| Data provided |
(* ===== verification/RaftStep.v ===== *)
(** * Handling a message refines the abstract node

    The message handlers of [src/raft/raft.go], one by one, and [Step] and
    [tick] that dispatch to them. *)

From S2P Require Import Prelude RaftPB Storage Unstable RaftLog Progress Raft RaftSpec Quorum RaftRefine.

Section handlers.
  Context {St : Type} `{StorageSpec St}.
  Implicit Types (r : raft St) (m : Message) (l : raftLog St).

(** ** Followers *)

(** A successful [maybeAppend], whatever the message. *)
Lemma maybeAppend_cases l m l' res :
  log_ok l -> mType m = MsgApp -> msg_ok m -> l_committed l <= mIndex m ->
  maybeAppend l (mIndex m) (mLogTerm m) (mCommit m) (mEntries m) = Ok (l', res) ->
  (res = None /\ l' = l) \/
  (res = Some (mIndex m + zlen (mEntries m)) /\
   default 0 (a_term (log_abs l) (mIndex m)) = mLogTerm m /\
   Forall (fun e => eIndex e <= l_committed l -> agrees (log_abs l) e = true) (mEntries m) /\
   log_ok l' /\ l_storage l' = l_storage l /\ appended (log_abs l) (mEntries m) (log_abs l') /\
   l_committed l' = Z.max (l_committed l) (Z.min (mCommit m) (mIndex m + zlen (mEntries m)))).
Proof.
  intros Hok Ety [_ Hm] Hi Ho. rewrite Ety in Hm. destruct Hm as (_ & Hi0 & Hc & Ht & Hmax & Hz).
  pose proof Hok as [Hinv [Hp1 Hp2]].
  destruct (Z.eq_dec (default 0 (a_term (log_abs l) (mIndex m))) (mLogTerm m)) as [Em|Em]; cycle 1.
  { rewrite maybeAppend_reject in Ho by (try done; lia). left. by injection Ho as <- <-. }
  right. destruct Hz as [Hz|Hz].
  - rewrite Hz in *. unfold maybeAppend in Ho. rewrite matchTerm_eq in Ho by (try done; lia).
    rewrite Em, Z.eqb_refl in Ho. cbn [findConflict gobind length] in Ho. u64_simp.
    cbn [Z.eqb gobind] in Ho. apply bind_Ok_inv in Ho as (l2 & Hct & Ho). injection Ho as <- <-.
    destruct (Z.le_gt_cases (Z.min (mCommit m) (mIndex m + Z.of_nat 0)) (a_last (log_abs l))) as [Hle|Hgt].
    + rewrite commitTo_eq in Hct by done. injection Hct as <-.
      destruct (log_inv_committed l (Z.max (l_committed l) (Z.min (mCommit m) (mIndex m + Z.of_nat 0))) Hinv)
        as [Hinv2 Habs2].
      split_and!; try done; [|left; by rewrite Habs2].
      split; [done|]. constructor; rewrite ?Habs2; cbn; lia.
    + rewrite commitTo_panic in Hct by (try done; lia). done.
  - assert (Hzero : mIndex m <= a_last (log_abs l) \/ mLogTerm m <> 0)
      by (destruct Hz; [left; unfold a_last in *; lia|by right]).
    destruct (decide (Exists (fun e => eIndex e <= l_committed l /\ agrees (log_abs l) e = false) (mEntries m)))
      as [Hex|Hex].
    { rewrite maybeAppend_conflict in Ho by (try done; lia). done. }
    apply not_Exists_Forall in Hex; [|tc_solve].
    assert (Hf : Forall (fun e => eIndex e <= l_committed l -> agrees (log_abs l) e = true) (mEntries m)).
    { eapply Forall_impl; [done|]. cbn. intros e He Hle. destruct (agrees (log_abs l) e); naive_solver. }
    destruct (maybeAppend_accept l (mIndex m) (mLogTerm m) (mCommit m) (mEntries m))
      as (l2 & Hl2 & Hinv2 & Hst & Hap & Hcm & Happ & Hla); try done; [lia|].
    rewrite Hl2 in Ho. injection Ho as <- <-. split_and!; try done. split; [done|].
    constructor; rewrite ?Hap, Hcm; [|lia]. split; [|lia].
    rewrite (appended_off _ _ _ Happ). lia.
Qed.

Lemma commit_u64 r : raft_inv r -> is_u64 (l_committed (r_raftLog r)).
Proof.
  intros Hr. destruct (ri_log r Hr) as [Hinv [Hp1 Hp2]]. destruct (last_u64 r Hr). split; lia.
Qed.

Lemma terms_ok_appended (a a' : alog) es :
  terms_ok a -> Forall (fun e => 0 < eTerm e) es -> appended a es a' -> terms_ok a'.
Proof.
  intros Ha He [[_ ->]|(pre & e & post & -> & _ & _ & ->)]; [done|].
  apply terms_ok_append; [done|]. by apply Forall_app in He as [_ He].
Qed.

Lemma handleAppendEntries_sim r m r' :
  r_state r = StateFollower -> mType m = MsgApp -> msg_ok m -> mTerm m = r_Term r ->
  handleAppendEntries r m = Ok r' -> sim m r r'.
Proof.
  intros Hs Ety Hm Htm Ho. pose proof Hm as [Hu Hm']. rewrite Ety, Htm in Hm'.
  destruct Hm' as (Hpos & Hi0 & _ & Het & Hmax & _). intros Hr. pose proof (commit_u64 r Hr) as Hcu.
  pose proof (last_u64 r Hr) as Hlu. unfold handleAppendEntries in Ho. zif in Ho.
  - injection Ho as <-. revert Hr. apply sim_send; [done|]. intros Hr. split.
    + split; [apply Hr|]. by split_and!.
    + apply as_stale; [done|done|by left].
  - apply bind_Ok_inv in Ho as ([l res] & Hl & Ho). pose proof (maybeAppend_snapshot _ _ _ _ _ _ _ Hl) as Hsn.
    apply maybeAppend_cases in Hl as [[-> ->]|(-> & Hmt & Hf & Hok & Hst & Happ & Hcm)];
      [| |apply Hr|done|done|lia]; cbn in Ho.
    + inv_ok. rewrite lastIndex_eq in Ha1 by apply Hr. injection Ha1 as <-. destruct r; cbn in *.
      revert Hr. apply sim_send; [done|]. intros Hr. split.
      * split; [apply Hr|]. split_and!; try done; unfold is_u64; cbn; lia.
      * by apply as_reply.
    + injection Ho as <-. assert (Hr1 : raft_inv (r <| r_raftLog := l |>)).
      { apply inv_log; try done. eapply terms_ok_appended; try done. apply Hr. }
      split.
      * apply inv_send; [done| |done]. intros _. split; [apply Hr|]. split_and!; try done; unfold is_u64; cbn; lia.
      * apply rtc_once. rewrite abs_send by done. eapply astep_eq.
        { eapply (as_accept m (abs r) (log_abs l) (l_committed l)); try done. apply Hok. }
        done.
Qed.

Lemma handleHeartbeat_sim r m r' :
  r_state r = StateFollower -> mType m = MsgHeartbeat -> msg_ok m -> mTerm m = r_Term r ->
  handleHeartbeat r m = Ok r' -> sim m r r'.
Proof.
  intros Hs Ety [Hu Hm'] Htm Ho Hr. rewrite Ety, Htm in Hm'. unfold handleHeartbeat in Ho.
  pose proof (ri_log r Hr) as [Hinv [Hp1 Hp2]].
  apply bind_Ok_inv in Ho as (l & Hl & Ho). injection Ho as <-.
  destruct (Z.le_gt_cases (mCommit m) (a_last (log_abs (r_raftLog r)))) as [Hle|Hgt]; cycle 1.
  { rewrite commitTo_panic in Hl by (try done; lia). done. }
  rewrite commitTo_eq in Hl by done. injection Hl as <-.
  destruct (inv_commit r (Z.max (l_committed (r_raftLog r)) (mCommit m)) Hr) as [Hr1 Ha]; [lia|].
  split.
  - apply inv_send; [done| |done]. intros _. split; [apply Hr|done].
  - rewrite abs_send, Ha by done. eapply rtc_l; [apply as_heartbeat; try done; cbn; lia|].
    apply rtc_once, as_reply. done.
Qed.

(** ** Snapshots *)

(** The loop of [restore] over the nodes of the snapshot. *)
Lemma restore_loop last nodes r :
  is_u64 last -> last < MaxUint64 -> lastIndex (r_raftLog r) = Ok last ->
  exists prs, foldM (fun r n =>
      let! last := RaftLog.lastIndex (r_raftLog r) in
      let next := last ⊞ 1 in
      let match_ := if n =? r_id r then next ⊟ 1 else 0 in
      Ok (setProgress r n match_ next)) nodes r = Ok (r <| r_prs := prs |>) /\
    forall i, prs !! i =
      if decide (i ∈ nodes)
      then Some (Progress_new (if i =? r_id r then last else 0) (last + 1) (r_maxInflight r))
      else r_prs r !! i.
Proof.
  intros [Hl1 Hl2] Hl3 Hlast. revert r Hlast. induction nodes as [|n nodes IH]; intros r Hlast.
  - exists (r_prs r). split; [by destruct r|]. done.
  - cbn [foldM]. rewrite Hlast. gosimpl. u64_simp. replace (last + 1 - 1) with last by lia. u64_simp.
    destruct (IH (setProgress r n (if n =? r_id r then last else 0) (last + 1))) as (prs & Hf & Hp); [done|].
    exists prs. split; [done|]. intros i. rewrite Hp. cbn. destruct (decide (i ∈ nodes)) as [Hin|Hin].
    + by rewrite decide_True by (by right).
    + destruct (decide (i = n)) as [->|Hne].
      * by rewrite lookup_insert_eq, decide_True by left.
      * rewrite lookup_insert_ne, decide_False by set_solver. done.
Qed.

Lemma nodes_fresh_match id last next size nodes (prs : gmap Z Progress) :
  (forall i, prs !! i = if decide (i ∈ nodes)
     then Some (Progress_new (if i =? id then last else 0) next size) else None) ->
  pr_Match <$> prs = fresh_match id last (list_to_map ((fun i => (i, 0)) <$> nodes)).
Proof.
  intros Hp. apply map_eq. intros i. unfold fresh_match. rewrite lookup_fmap, map_lookup_imap, Hp.
  destruct (decide (i ∈ nodes)) as [Hin|Hin].
  - assert (Hx : (list_to_map ((fun i : Z => (i, 0)) <$> nodes) : gmap Z Z) !! i = Some 0).
    { clear Hp. induction nodes as [|n nodes IH]; [by apply not_elem_of_nil in Hin|]. cbn.
      destruct (decide (n = i)) as [->|Hne]; [apply lookup_insert_eq|].
      rewrite lookup_insert_ne by done. apply IH. set_solver. }
    by rewrite Hx.
  - rewrite (not_elem_of_list_to_map_1 _ i); [done|]. rewrite <- list_fmap_compose.
    intros Hin'. apply list_elem_of_fmap in Hin' as (j & -> & Hj). done.
Qed.

(** The state a restored snapshot leaves. *)
Lemma inv_restored r s prs :
  raft_inv r -> snap_ok s -> l_committed (r_raftLog r) < smIndex (sMetadata s) ->
  r_state r = StateFollower -> map_Forall (fun _ pr => pr_u64 pr) prs ->
  raft_inv (r <| r_raftLog := RaftLog.restore (r_raftLog r) s |> <| r_prs := prs |>).
Proof.
  intros Hr [Hi Ht] Hlt Hs Hp. pose proof (ri_log r Hr) as [Hinv [Hp1 Hp2]].
  destruct (restore_spec (r_raftLog r) s Hinv Hi) as (Hinv' & Habs & Hcm & Hap & Hst).
  destruct Hr. constructor; try done; cbn.
  - split; [done|]. constructor; rewrite ?Habs, Hcm, ?Hap; unfold a_last; cbn; lia.
  - rewrite Habs. split; [done|constructor].
  - intros s' e' Hs'. injection Hs' as <- <-. by split.
Qed.

Lemma restore_cases r s r' ok :
  raft_inv r -> snap_ok s -> 0 < smIndex (sMetadata s) -> restore r s = Ok (r', ok) ->
  let i := smIndex (sMetadata s) in
  let tm := default 0 (a_term (log_abs (r_raftLog r)) i) in
  (ok = false /\ i <= l_committed (r_raftLog r) /\ r' = r) \/
  (ok = false /\ l_committed (r_raftLog r) < i <= a_last (log_abs (r_raftLog r)) /\
     tm = smTerm (sMetadata s) /\
     r' = r <| r_raftLog := (r_raftLog r) <| l_committed := i |> |>) \/
  (ok = true /\ l_committed (r_raftLog r) < i /\ tm <> smTerm (sMetadata s) /\
     exists prs, r' = r <| r_raftLog := RaftLog.restore (r_raftLog r) s |> <| r_prs := prs |> /\
       map_Forall (fun _ pr => pr_u64 pr) prs /\
       pr_Match <$> prs = fresh_match (r_id r) i
         (list_to_map ((fun i => (i, 0)) <$> csNodes (smConfState (sMetadata s))))).
Proof.
  cbv zeta. intros Hr [Hi Ht] Hi0 Ho. pose proof (ri_log r Hr) as [Hinv [Hp1 Hp2]]. unfold restore in Ho.
  zif in Ho; [injection Ho as <- <-; by left|right].
  rewrite matchTerm_eq in Ho by (try done; lia). gosimpl in Ho.
  apply bind_Ok_inv in Ho as ([] & _ & Ho). zif in Ho.
  - left. apply bind_Ok_inv in Ho as (l & Hl & Ho). injection Ho as <- <-.
    assert (Hin : is_Some (a_term (log_abs (r_raftLog r)) (smIndex (sMetadata s)))).
    { destruct (a_term _ _); [done|]. cbn in *. lia. }
    apply a_term_is_Some in Hin. rewrite commitTo_eq in Hl by (try done; lia). injection Hl as <-.
    split_and!; try done; [lia..|]. by rewrite Z.max_r by lia.
  - right. apply bind_Ok_inv in Ho as (r1 & Hr1 & Ho). injection Ho as <- <-.
    destruct (restore_spec (r_raftLog r) s Hinv Hi) as (Hinv' & Habs & _).
    destruct (restore_loop (smIndex (sMetadata s)) (csNodes (smConfState (sMetadata s)))
      (r <| r_raftLog := RaftLog.restore (r_raftLog r) s |> <| r_prs := ∅ |>)) as (prs & Hf & Hp).
    { split; lia. } { lia. }
    { cbn. rewrite lastIndex_eq by done. rewrite Habs. unfold a_last. cbn. f_equal. lia. }
    pose proof (eq_trans (eq_sym Hf) Hr1) as E. injection E as <-. cbn in Hp.
    split_and!; [done|lia|done|]. exists prs. split_and!; [done| |by eapply nodes_fresh_match].
    intros i pr Hl. rewrite Hp in Hl. destruct (decide _); [|done]. injection Hl as <-.
    split; unfold is_u64; cbn; [zif; lia|lia].
Qed.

| Work order |
The range runs from the line with "destruct (IH (setProgress" up to and including the line with "decide_True by left." in the listing above; please write out exactly those lines and nothing more.

| Written reply |
    destruct (IH (setProgress r n (if n =? r_id r then last else 0) (last + 1))) as (prs & Hf & Hp); [done|].
    exists prs. split; [done|]. intros i. rewrite Hp. cbn. destruct (decide (i ∈ nodes)) as [Hin|Hin].
    + by rewrite decide_True by (by right).
    + destruct (decide (i = n)) as [->|Hne].
      * by rewrite lookup_insert_eq, decide_True by left.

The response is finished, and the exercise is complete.